According to their source (topographically), they are supraventricular (everything that arises above the atrioventricular node) and ventricular. Based on the rhythm frequency, tachycardia (with a heart rate of more than 90-100 per minute) and bradycardia (slowing the rhythm to 50-60 beats or less) are distinguished. Tachycardias, in turn, are divided into supraventricular and ventricular, paroxysmal and non-paroxysmal.

Bradycardia is based on a violation of impulse conduction - blockade, which can be sinoatrial, atrioventricular, interatrial and intraventricular. These are the most common arrhythmias, and such a classification gives an idea of ​​how they should be treated.

Table 1. Classification of arrhythmias.

By localization:
  • supraventricular: atrial, AV nodal;
  • ventricular: His bundle, Purkinje fibers.
By heart rate:
  • tachycardia (impaired automaticity or re-entry mechanism);
  • bradycardia (conduction disturbances - blockades).
Tachycardia:
  • supraventricular (atrial, AV nodal, atrial fibrillation/flutter) and ventricular (ventricular tachycardia, flutter and ventricular fibrillation);
  • paroxysmal (the attack occurs suddenly and ends the same way: AV nodal tachycardia, orthodromic and antidromic with the participation of DPP) and non-paroxysmal (there are periods of warming up and fading)
Blockades:
  • sinoatrial: 1, 2 and 3 degrees;
  • atrioventricular: 1st degree, 2nd degree Mobitz 1 and 2, complete AV block;
  • interatrial block;
  • intraventricular block: blockade of the right or left bundle branch (its anterior and/or posterior branches).

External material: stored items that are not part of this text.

Lemma HybridISet_copy_ctor_spec rhs segs_r isegs w :
  valid (heap w) rhs segs_r isegs ->
  exists c w1 new_segs,
    HybridISet_copy_ctor rhs w = Some (c, w1) /\
    heap w !! c = None /\
    heap w1 !! c = Some (OHybrid (mkHybrid (total_length isegs) new_segs)) /\
    Forall2 (seg_is (heap w1)) new_segs isegs /\
    (forall q o, heap w !! q = Some o -> heap w1 !! q = Some o) /\
    Forall (fun p => heap w !! p = None) (seg_ptrs new_segs) /\
    NoDup (seg_ptrs new_segs) /\
    cout w1 = cout w.
Proof.
  intros (Hrhs & Hsegs & _).
  set (c := fresh (dom (heap w))).
  set (w0 := mkWorld (<[c := OHybrid (mkHybrid 0 [])]> (heap w)) (cout w)).
  assert (Hfresh : heap w !! c = None) by apply fresh_lookup_None.
  assert (Hk0 : forall q o, heap w !! q = Some o -> heap w0 !! q = Some o).
  { intros q o Hq. simpl. rewrite lookup_insert_ne; [exact Hq|]. congruence. }
  assert (Hc0 : heap w0 !! c = Some (OHybrid (mkHybrid 0 []))) by apply lookup_insert_eq.
  destruct (copy_loop_spec c segs_r isegs w0 0 [] Hc0)
    as (w1 & new_segs & Hloop & Hc1 & Hnew & Hk & Hfr & Hnd & Hcout).
  { eapply segs_are_ext; [exact Hsegs|]. intros p Hp.
    destruct (seg_ptrs_elem _ _ _ _ Hsegs Hp) as [i Hi].
    rewrite Hi. now apply Hk0. }
  exists c, w1, new_segs.
  split.
  { unfold HybridISet_copy_ctor, bind at 1, new. fold c. fold w0.
    unfold copy. rewrite bind_assoc.
    rewrite (bind_Some _ _ _ _ _ (load_Hybrid_Some w0 rhs _ (Hk0 _ _ Hrhs))).
    simpl. now rewrite (bind_Some _ _ _ _ _ Hloop). }
  split; [exact Hfresh|].
  split; [now rewrite Z.add_0_l in Hc1|].
  split; [exact Hnew|].
  split.
  { intros q o Hq. apply Hk; [congruence|now apply Hk0]. }
  split.
  { eapply Forall_impl; [exact Hfr|]. intros p Hp. cbv beta in *.
    destruct (heap w !! p) as [o|] eqn:E; [|reflexivity].
    rewrite (Hk0 _ _ E) in Hp. discriminate. }
  split; [exact Hnd|exact Hcout].
Qed.

Lemma store_Some w p o o' :
  heap w !! p = Some o' ->
  store p o w = Some (tt, mkWorld (<[p := o]> (heap w)) (cout w)).
Proof. intros H. unfold store. now rewrite H. Qed.

Lemma swap_m_len_spec a b ha hb w :
  heap w !! a = Some (OHybrid ha) -> heap w !! b = Some (OHybrid hb) -> a <> b ->
  swap_m_len a b w =
  Some (tt, mkWorld (<[b := OHybrid (mkHybrid (m_len ha) (m_segments hb))]>
                       (<[a := OHybrid (mkHybrid (m_len hb) (m_segments ha))]> (heap w)))
                    (cout w)).
Proof.
  intros Ha Hb Hab. unfold swap_m_len.
  rewrite (bind_Some _ _ _ _ _ (load_Hybrid_Some _ _ _ Ha)).
  rewrite (bind_Some _ _ _ _ _ (load_Hybrid_Some _ _ _ Hb)).
  rewrite (bind_Some _ _ _ _ _ (store_Some w a _ _ Ha)).
  set (w1 := mkWorld _ _).
  assert (Hb1 : heap w1 !! b = Some (OHybrid hb))
    by (simpl; now rewrite lookup_insert_ne).
  rewrite (bind_Some _ _ _ _ _ (load_Hybrid_Some _ _ _ Hb1)).
  now rewrite (store_Some w1 b _ _ Hb1).
Qed.

Lemma swap_m_segments_spec a b ha hb w :
  heap w !! a = Some (OHybrid ha) -> heap w !! b = Some (OHybrid hb) -> a <> b ->
  swap_m_segments a b w =
  Some (tt, mkWorld (<[b := OHybrid (mkHybrid (m_len hb) (m_segments ha))]>
                       (<[a := OHybrid (mkHybrid (m_len ha) (m_segments hb))]> (heap w)))
                    (cout w)).
Proof.
  intros Ha Hb Hab. unfold swap_m_segments.
  rewrite (bind_Some _ _ _ _ _ (load_Hybrid_Some _ _ _ Ha)).
  rewrite (bind_Some _ _ _ _ _ (load_Hybrid_Some _ _ _ Hb)).
  rewrite (bind_Some _ _ _ _ _ (store_Some w a _ _ Ha)).
  set (w1 := mkWorld _ _).
  assert (Hb1 : heap w1 !! b = Some (OHybrid hb))
    by (simpl; now rewrite lookup_insert_ne).
  rewrite (bind_Some _ _ _ _ _ (load_Hybrid_Some _ _ _ Hb1)).
  now rewrite (store_Some w1 b _ _ Hb1).
Qed.

(** [swap] exchanges the two index sets, and touches nothing else. *)
Lemma swap_spec a b ha hb w :
  heap w !! a = Some (OHybrid ha) -> heap w !! b = Some (OHybrid hb) -> a <> b ->
  swap a b w =
  Some (tt, mkWorld (<[b := OHybrid ha]> (<[a := OHybrid hb]> (heap w))) (cout w)).
Proof.
  intros Ha Hb Hab. unfold swap.
  rewrite (bind_Some _ _ _ _ _ (swap_m_len_spec a b ha hb w Ha Hb Hab)).
  set (w1 := mkWorld _ _).
  assert (Ha1 : heap w1 !! a = Some (OHybrid (mkHybrid (m_len hb) (m_segments ha)))).
  { simpl. rewrite lookup_insert_ne by congruence. apply lookup_insert_eq. }
  assert (Hb1 : heap w1 !! b = Some (OHybrid (mkHybrid (m_len ha) (m_segments hb))))
    by apply lookup_insert_eq.
  rewrite (swap_m_segments_spec a b _ _ w1 Ha1 Hb1 Hab). simpl.
  destruct ha as [la sa], hb as [lb sb]. simpl.
  do 3 f_equal. apply map_eq. intros q.
  destruct (decide (q = b)) as [->|Hqb]; [|destruct (decide (q = a)) as [->|Hqa]];
    repeat first [rewrite lookup_insert_eq | rewrite lookup_insert_ne by congruence];
    reflexivity.
Qed.

(** The loop of the destructor releases every payload, and nothing else. *)
Lemma dtor_loop_spec segs : forall isegs w,
  Forall2 (seg_is (heap w)) segs isegs ->
  NoDup (seg_ptrs segs) ->
  exists w',
    for_segments dtor_segment segs w = Some (tt, w') /\
    (forall q, q ∉ seg_ptrs segs -> heap w' !! q = heap w !! q) /\
    Forall (fun p => heap w' !! p = None) (seg_ptrs segs) /\
    cout w' = cout w.
Proof.
  induction segs as [|seg segs IH]; intros isegs w Hsegs Hnd.
  - exists w. repeat split. constructor.
  - apply Forall2_cons_inv_l in Hsegs as (i & isegs' & Hseg & Hsegs & ->).
    destruct (seg_is_ptr _ _ _ Hseg) as (p & Hp & Hobj & Hty).
    unfold seg_ptrs in Hnd |- *. simpl in Hnd |- *. rewrite Hp in Hnd |- *.
    fold (seg_ptrs segs) in Hnd |- *.
    apply NoDup_cons in Hnd as [Hnotin Hnd].
    set (w1 := mkWorld (delete p (heap w)) (cout w)).
    assert (Hd : dtor_segment seg w = Some (tt, w1)).
    { unfold dtor_segment. rewrite Hty, Hp.
      destruct i as [r|u]; simpl in Hobj.
      - unfold delete_Range. rewrite (bind_Some _ _ _ _ _ (load_Range_Some _ _ _ Hobj)).
        unfold free. now rewrite Hobj.
      - unfold delete_Unstructured.
        rewrite (bind_Some _ _ _ _ _ (load_Unstructured_Some _ _ _ Hobj)).
        unfold free. now rewrite Hobj. }
    destruct (IH isegs' w1) as (w' & Hloop & Hout & Hin & Hcout); [|exact Hnd|].
    { eapply segs_are_ext; [exact Hsegs|]. intros q Hq. simpl.
      apply lookup_delete_ne. intros E. apply Hnotin. now rewrite E. }
    exists w'. split; [now rewrite (bind_Some _ _ _ _ _ Hd)|].
    split.
    { intros q Hq. apply not_elem_of_cons in Hq as [Hqp Hq].
      rewrite (Hout q Hq). simpl. now apply lookup_delete_ne. }
    split; [|exact Hcout].
    constructor; [|exact Hin].
    rewrite (Hout p Hnotin). simpl. apply lookup_delete_eq.
Qed.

I will separately highlight extrasystole - the “queen” among arrhythmias. The overwhelming number of patients come to me with exactly this problem. Extrasystoles are extraordinary contractions of the heart. They occur in everyone - both in healthy people and in people with various diseases - and often deprive patients of peace and sleep due to the painful sensations they experience during rhythm disturbances.

An interesting paradox is associated with this type of rhythm disturbance: in healthy individuals they do not pose a threat to life, despite the striking manifestations of symptoms. In people with serious organic diseases, extrasystoles can be asymptomatic and be an accidental finding on an electrocardiogram or daily ECG monitoring.

Manifestations on the cardiogram

Let's consider the signs of arrhythmia on the electrocardiogram using the example of extrasystole, tachycardia and blockade of impulse conduction.

If a patient has an extrasystole, for example an atrial one, his ECG will look like this: against the background of a regular sinus rhythm, where there are equal intervals between the ventricular complexes, an extraordinary contraction appears, followed by a pause of varying duration depending on the type of extrasystole.

We will analyze tachycardia using two examples: paroxysmal AV nodal and ventricular. With the first type of arrhythmia, an episode of rhythm with a high frequency is recorded on the ECG, while it remains constant throughout the entire paroxysm. The complexes on the cardiogram are narrow and the P waves, characteristic of sinus rhythm, will not be visible.

With ventricular tachycardia, dilated deformed complexes are recorded, reminiscent of bundle branch blocks; heart rate is more than 120 beats per minute.

In the case of blockade development, for example, 1st degree AV block, on the ECG we see an extension of the PQ interval by more than 0.2 seconds, which reflects a disturbance in the conduction of impulses from the atria to the ventricles. With 2nd degree AV block Mobitz 2 there is a sudden loss of the complex, while the PQ interval is either prolonged or normal.

Forecast

Cardiac arrhythmia itself is not classified as a fatal disease, therefore, with the appropriate level of drug treatment, compliance with medical recommendations and giving up bad habits, a patient with arrhythmia can lead a full life.

If the attack of arrhythmia is isolated and caused by emotional stress, it is enough to take a short course of rehabilitation and take a number of sedatives.

If cardiac arrhythmia is concomitant, then stopping the signs of the underlying disease will reduce the risk of arrhythmia progression to a minimum.

By taking medications for cardiac arrhythmia on an ongoing basis, the patient reduces the likelihood of a major attack to a minimum.